(Stored items)
──────
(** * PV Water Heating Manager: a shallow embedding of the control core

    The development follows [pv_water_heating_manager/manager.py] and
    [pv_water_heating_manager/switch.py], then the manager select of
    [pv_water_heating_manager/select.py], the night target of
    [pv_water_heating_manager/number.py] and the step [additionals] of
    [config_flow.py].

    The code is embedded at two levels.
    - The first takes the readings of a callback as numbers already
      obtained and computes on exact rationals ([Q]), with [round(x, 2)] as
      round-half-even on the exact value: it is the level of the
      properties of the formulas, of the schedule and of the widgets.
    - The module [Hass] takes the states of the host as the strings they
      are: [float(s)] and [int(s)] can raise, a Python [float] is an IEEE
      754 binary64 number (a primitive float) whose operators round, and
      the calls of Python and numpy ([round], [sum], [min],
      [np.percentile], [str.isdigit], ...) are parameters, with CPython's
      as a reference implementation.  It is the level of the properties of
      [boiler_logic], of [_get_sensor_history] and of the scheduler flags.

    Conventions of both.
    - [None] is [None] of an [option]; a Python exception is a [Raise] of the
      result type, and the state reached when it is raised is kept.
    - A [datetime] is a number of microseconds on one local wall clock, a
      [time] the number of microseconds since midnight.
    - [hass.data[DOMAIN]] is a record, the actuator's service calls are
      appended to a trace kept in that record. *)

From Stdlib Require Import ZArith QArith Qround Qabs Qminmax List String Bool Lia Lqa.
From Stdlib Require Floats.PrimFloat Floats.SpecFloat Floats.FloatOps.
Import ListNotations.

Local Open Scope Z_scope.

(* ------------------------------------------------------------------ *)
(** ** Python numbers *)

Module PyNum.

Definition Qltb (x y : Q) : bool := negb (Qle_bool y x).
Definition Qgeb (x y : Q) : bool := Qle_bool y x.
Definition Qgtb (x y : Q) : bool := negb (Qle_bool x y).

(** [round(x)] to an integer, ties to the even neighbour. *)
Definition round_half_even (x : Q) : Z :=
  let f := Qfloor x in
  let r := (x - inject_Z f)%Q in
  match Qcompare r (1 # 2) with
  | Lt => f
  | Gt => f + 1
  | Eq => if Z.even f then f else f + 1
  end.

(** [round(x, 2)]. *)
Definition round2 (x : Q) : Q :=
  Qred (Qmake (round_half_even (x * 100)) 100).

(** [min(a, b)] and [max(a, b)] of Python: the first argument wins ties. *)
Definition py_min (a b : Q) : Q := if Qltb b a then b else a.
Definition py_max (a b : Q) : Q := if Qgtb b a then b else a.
──────
YOUR INSTRUCTIONS -
In the data above, find each line where the string "record" appears, then copy it.

SOLUTION BELOW -
    - [hass.data[DOMAIN]] is a record, the actuator's service calls are
      appended to a trace kept in that record. *)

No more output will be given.